CodeForces - 618F Double Knapsack
Discription
You are given two multisets A and B. Each multiset has exactly n integers each between 1 and n inclusive. Multisets may contain multiple copies of the same number.
You would like to find a nonempty subset of A and a nonempty subset of B such that the sum of elements in these subsets are equal.
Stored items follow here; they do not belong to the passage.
(* ===== verification/PersistedWaits.v ===== *)
(** * Persisted waits

    [control/src/vonk_control/persisted_waits.py] and [wait_contract.py]: the evidence of
    why a durable owner waits, stored in the same write as the SQL column that says when
    it is looked at again.  An owner is its two columns ([ScheduledWaitOwner]); a reason
    is its stored word.  The writers return the columns they leave and whether anything
    changed; what pydantic refuses is a [Raise]. *)
From S2P Require Import Prelude Vocabulary ReasonCodes Blockers.

(** Existing durable owners of Controller waits. *)
Module WaitOwnerKind.
Inductive WaitOwnerKind :=
    AGENT_OPERATION | AGENT_UPGRADE | ARTIFACT_JOB | FLEET_PROFILE | IMAGE_AVAILABILITY
  | PREBUILT_IMAGE | JOB | MODEL_CACHE | RECIPE_OPERATION | RECIPE_UPDATE_BATCH | RUN_SWITCH
  | STORAGE_RELIEF | CLEANUP | SELECTED_PROFILE | ROUTE_PUBLICATION | ROUTE_RECOVERY
  | CATALOG_SYNC | CERTIFICATE | CERTIFICATE_REVOCATION | COORDINATOR.
Definition WaitOwnerKind_value (e : WaitOwnerKind) : string :=
  match e with
  | AGENT_OPERATION => "agent-operation"
  | AGENT_UPGRADE => "agent-upgrade"
  | ARTIFACT_JOB => "artifact-job"
  | FLEET_PROFILE => "fleet-profile"
  | IMAGE_AVAILABILITY => "image-availability"
  | PREBUILT_IMAGE => "prebuilt-image"
  | JOB => "job"
  | MODEL_CACHE => "model-cache"
  | RECIPE_OPERATION => "recipe-operation"
  | RECIPE_UPDATE_BATCH => "recipe-update-batch"
  | RUN_SWITCH => "run-switch"
  | STORAGE_RELIEF => "storage-relief"
  | CLEANUP => "cleanup"
  | SELECTED_PROFILE => "selected-profile"
  | ROUTE_PUBLICATION => "route-publication"
  | ROUTE_RECOVERY => "route-recovery"
  | CATALOG_SYNC => "catalog-sync"
  | CERTIFICATE => "certificate"
  | CERTIFICATE_REVOCATION => "certificate-revocation"
  | COORDINATOR => "coordinator"
  end.
Definition WaitOwnerKind_members : list WaitOwnerKind :=
  [AGENT_OPERATION; AGENT_UPGRADE; ARTIFACT_JOB; FLEET_PROFILE; IMAGE_AVAILABILITY;
   PREBUILT_IMAGE; JOB; MODEL_CACHE; RECIPE_OPERATION; RECIPE_UPDATE_BATCH; RUN_SWITCH;
   STORAGE_RELIEF; CLEANUP; SELECTED_PROFILE; ROUTE_PUBLICATION; ROUTE_RECOVERY; CATALOG_SYNC;
   CERTIFICATE; CERTIFICATE_REVOCATION; COORDINATOR].
Lemma WaitOwnerKind_decode e :
  find (fun m => String.eqb (WaitOwnerKind_value m) (WaitOwnerKind_value e)) WaitOwnerKind_members = Some e.
Proof. destruct e; reflexivity. Qed.
#[global] Instance WaitOwnerKind_enum : WireEnum WaitOwnerKind :=
  decoded_enum WaitOwnerKind_members WaitOwnerKind_value WaitOwnerKind_decode eq_refl.
End WaitOwnerKind.
Abbreviation WaitOwnerKind := WaitOwnerKind.WaitOwnerKind.

(** ** The stored evidence *)
Record WaitEvidence := {
  ev_owner : BlockingOperation;
  ev_owner_kind : WaitOwnerKind;
  ev_reason : string;
  ev_blockers : list OperationBlocker;
  first_blocked_at : instant;
  last_progress_at : option instant;
  dependency_deadline : option instant;
  resume_condition : WaitResumeCondition;
  operator_action : option OperatorActionName;
}.
#[global] Instance WaitEvidence_eq : EqDecision WaitEvidence.
Proof. solve_decision. Defined.

(** The evidence with its one scheduling field. *)
Record QueueWait := {
  evidence_of : WaitEvidence;
  next_check : instant;
}.
#[global] Instance QueueWait_eq : EqDecision QueueWait.
Proof. solve_decision. Defined.

(** What the evidence column holds: evidence, a [Residue] of a document that cannot be
    read, or nothing. *)
Inductive evidence_column :=
| NoEvidence
| Evidence (e : WaitEvidence)
| Unreadable.
#[global] Instance evidence_column_eq : EqDecision evidence_column.
Proof. solve_decision. Defined.

Record ScheduledWaitOwner := WaitColumns {
  wait_evidence : evidence_column;
  wait_next_action_at : option datetime;
}.
#[global] Instance ScheduledWaitOwner_eq : EqDecision ScheduledWaitOwner.
Proof. solve_decision. Defined.

(** [aware(value)] *)
Definition aware (d : datetime) : datetime := Aware (to_utc d).

(** [BlockingOperation(id=..., kind=...)] with its length limits. *)
Definition valid_blocking (o : BlockingOperation) : bool :=
  Nat.leb 1 (String.length (blocking_id o)) && Nat.leb (String.length (blocking_id o)) 128
  && Nat.leb 1 (String.length (blocking_kind o)) && Nat.leb (String.length (blocking_kind o)) 80.

Definition blocking_operation (id_ kind_ : string) : result BlockingOperation :=
  let o := {| blocking_id := id_; blocking_kind := kind_ |} in
  if valid_blocking o then Ok o else Raise (ValueError "operation").

(** ** Readers and writers *)

(** A declared code is adopted; the human-readable detail is never classified. *)
Definition typed_wait_reason (v : option string) (fallback : string) : string :=
  match v with
  | Some w => if is_operation_reason w then w else fallback
  | None => fallback
  end.

Definition read_wait (owner : ScheduledWaitOwner) : option QueueWait :=
  match wait_evidence owner with
  | Evidence e =>
      match wait_next_action_at owner with
      | None => None
      | Some due =>
          if bool_decide (ev_blockers e = []) then None
          else Some {| evidence_of := e; next_check := to_utc due |}
      end
  | _ => None
  end.

Definition clear_wait (owner : ScheduledWaitOwner) : ScheduledWaitOwner * bool :=
  (WaitColumns NoEvidence None,
   negb (bool_decide (wait_evidence owner = NoEvidence))
   || negb (bool_decide (wait_next_action_at owner = None))).

(** What a blocker says of the dependency; its prose, severity and evidence do not. *)
Definition dependency_key (b : OperationBlocker)
  : string * option BlockingOperation * list string * option string * option IdentityConflict :=
  (code b, blocker_operation b, node_ids b, blocker_run_id b, identity_conflict b).

(** The progress alarm is no dependency. *)
Definition dependency (blockers : list OperationBlocker) :=
  dependency_key <$>
    List.filter (fun b => negb (bool_decide (code b = value ProgressAlarmCode.STALLED))) blockers.

Definition same_dependency (previous : option QueueWait) (reason_ : string)
    (blockers : list OperationBlocker) : bool :=
  match previous with
  | None => false
  | Some p =>
      bool_decide (ev_reason (evidence_of p) = reason_)
      && bool_decide (dependency (ev_blockers (evidence_of p)) = dependency blockers)
  end.

(** [min((bound for bound in (a, b) if bound is not None), default=None)] *)
Definition earliest (a b : option instant) : option instant :=
  match a, b with
  | Some x, Some y => Some (Z.min x y)
  | Some x, None => Some x
  | None, _ => b
  end.

(** The keyword arguments of [write_wait]. *)
Record wait_write := {
  w_identity : BlockingOperation;
  w_kind : WaitOwnerKind;
  w_reason : string;
  w_now : datetime;
  w_next_check : datetime;
  w_blockers : list OperationBlocker;
  w_resume_condition : WaitResumeCondition;
  w_dependency_deadline : option datetime;
  w_last_progress_at : option datetime;
  w_operator_action : option OperatorActionName;
}.

Definition write_wait (owner : ScheduledWaitOwner) (w : wait_write)
  : result (ScheduledWaitOwner * bool) :=
  let previous := read_wait owner in
  let same_ := same_dependency previous (w_reason w) (w_blockers w) in
  let evidence := {|
    ev_owner := w_identity w;
    ev_owner_kind := w_kind w;
    ev_reason := w_reason w;
    ev_blockers := w_blockers w;
    first_blocked_at :=
      match previous with
      | Some p => if same_ then first_blocked_at (evidence_of p) else to_utc (w_now w)
      | None => to_utc (w_now w)
      end;
    last_progress_at :=
      match w_last_progress_at w with
      | Some t => Some (to_utc t)
      | None => p ← previous; last_progress_at (evidence_of p)
      end;
    dependency_deadline :=
      earliest
        (p ← previous; if same_ then dependency_deadline (evidence_of p) else None)
        (to_utc <$> w_dependency_deadline w);
    resume_condition := w_resume_condition w;
    operator_action := w_operator_action w |} in
  if bool_decide (w_blockers w = []) then Raise (ValueError "blockers")
  else
    let due := aware (w_next_check w) in
    Ok (WaitColumns (Evidence evidence) (Some due),
        negb (bool_decide (wait_evidence owner = Evidence evidence))
        || negb (bool_decide (wait_next_action_at owner = Some due))).

(** [blockers or [make_blocker(code, detail or code.value) with the operation]] *)
Definition own_blocker (code_ : string) (detail_ : option string) (o : BlockingOperation)
  : result (list OperationBlocker) :=
  b ← make_blocker code_ (default code_ (str_or detail_ None)) warning [] None;
  Ok [with_operation o b].

(** The states a row waits in. *)
Definition lifecycle_waits (state : LifecycleState) (due lease_deadline : option datetime) : bool :=
  mem state [LifecycleState.BACKOFF; LifecycleState.OBSERVING; LifecycleState.NEEDS_OPERATOR]
  || (same state LifecycleState.QUEUED && bool_decide (due <> None))
  || (same state LifecycleState.RUNNING && bool_decide (due <> None)
      && bool_decide (lease_deadline = None)).

Definition resumes_on (state : LifecycleState) (cancelling : bool) : WaitResumeCondition :=
  if cancelling || same state LifecycleState.OBSERVING then WaitResumeCondition.EFFECT_OBSERVED
  else if same state LifecycleState.NEEDS_OPERATOR then WaitResumeCondition.OPERATOR_ACTION
  else if mem state [LifecycleState.BACKOFF; LifecycleState.QUEUED]
       then WaitResumeCondition.RETRY_DUE
  else WaitResumeCondition.DEPENDENCY_CHANGED.

(** The keyword arguments of [lifecycle_wait]; [None] blockers are the empty list. *)
Record lifecycle_write := {
  l_identity : string;
  l_kind : WaitOwnerKind;
  l_state : LifecycleState;
  l_now : datetime;
  l_due : option datetime;
  l_detail : option string;
  l_reason : option string;
  l_blockers : list OperationBlocker;
  l_deadline : option datetime;
  l_cancelling : bool;
  l_lease_deadline : option datetime;
  l_operator_action : option OperatorActionName;
}.

Definition fallback_reason (cancelling : bool) : string :=
  if cancelling then value WaitReason.STOP_UNCONFIRMED
  else value WaitReason.OBSERVATION_UNAVAILABLE.

(** The reason and blockers a lifecycle write records: the typed ones, or those of the
    wait before when the row names no new cause. *)
Definition lifecycle_cause (c : ScheduledWaitOwner) (l : lifecycle_write)
  : string * list OperationBlocker :=
  let fallback := fallback_reason (l_cancelling l) in
  let code_ :=
    match l_reason l with
    | Some w => w
    | None => typed_wait_reason
                (match l_blockers l with b :: _ => Some (code b) | [] => l_detail l end) fallback
    end in
  match read_wait c with
  | Some p =>
      if bool_decide (l_reason l = None) && bool_decide (l_blockers l = [])
         && bool_decide (code_ = fallback)
      then (ev_reason (evidence_of p), ev_blockers (evidence_of p))
      else (code_, l_blockers l)
  | None => (code_, l_blockers l)
  end.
Subsets are also multisets, i.e. they can contain elements with equal values.
If no solution exists, print - 1. Otherwise, print the indices of elements in any such subsets of A and B that have the same sum.
Input
The first line of the input contains a single integer n (1 ≤ n ≤ 1 000 000) — the size of both multisets.
The second line contains n integers, denoting the elements of A. Each element will be between 1 and n inclusive.
The third line contains n integers, denoting the elements of B. Each element will be between 1 and n inclusive.
Output
If there is no solution, print a single integer - 1. Otherwise, your solution should be printed on four lines.
The first line should contain a single integer ka, the size of the corresponding subset of A. The second line should contain ka distinct integers, the indices of the subset of A.
The third line should contain a single integer kb, the size of the corresponding subset of B. The fourth line should contain kb distinct integers, the indices of the subset of B.
Elements in both sets are numbered from 1 to n. If there are multiple possible solutions, print any of them.
Examples
10
10 10 10 10 10 10 10 10 10 10
10 9 8 7 6 5 4 3 2 1
1
2
3
5 8 10
5
4 4 3 3 3
2 2 2 2 5
2
2 3
2
3 5 一道神构造。
设sa[]为a[]的前缀和,sb[]为b的前缀和,对于每个0<=i<=n,我们找到一个最大的使得sb[j]<=sa[i]的j,这样每个sa[i]-sb[j]都是[0,n-1]的整数了(因为如果sa[i]-sb[j]>=n的话,j可以继续后移(a[],b[]中元素都<=n))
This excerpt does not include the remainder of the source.